(** How the web framework fills one parameter from the request: a
    [Depends] default is called with its own request parameter, any other
    parameter is read from the query string. *)
Definition solve_parameter (request : Request) (p : Param) : M pyval :=
  match p_default p with
  | Depends d =>
      match req_query request !! dep_param d with
      | Some v => dep_call d v
      | None => throw (RequestValidationError (dep_param d))
      end
  | NoDefault =>
      match req_query request !! p_name p with
      | Some v => ret (VStr v)
      | None => throw (RequestValidationError (p_name p))
      end
  end.

Fixpoint solve_dependencies (request : Request) (ps : list Param)
    : M (gmap string pyval) :=
  match ps with
  | [] => ret ∅
  | p :: rest =>
      do v <- solve_parameter request p;
      do kwargs <- solve_dependencies request rest;
      ret (<[p_name p := v]> kwargs)
  end.

(** ** The markup buffer (tags.py) *)

Module tags.

(** Modelled from the spec: creating a tag appends it to the "current
    fragment's render-output buffer (append-only ...)". *)
Definition emit (t : Tag) : M unit :=
  λ w, (context.put_root_tags (ctx_root_tags (w_ctx w) ++ [t]) w, inr tt).

(** Modelled from the spec: [with tags.x(...): body]. The tags that the
    body emits become the children of the tag, and the tag joins the
    buffer that was current when the block was entered. *)
Definition with_tag (mk : list Tag → Tag) (body : M unit) : M unit :=
  λ w, let outer := ctx_root_tags (w_ctx w) in
       match body (context.put_root_tags [] w) with
       | (w', r) =>
           (context.put_root_tags
              (outer ++ [mk (ctx_root_tags (w_ctx w'))]) w', r)
       end.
====
INSTRUCTIONS TO FOLLOW:
How many of the lines above contain the word "rest"? Only the number should be given.

SOLVED PROBLEM:
2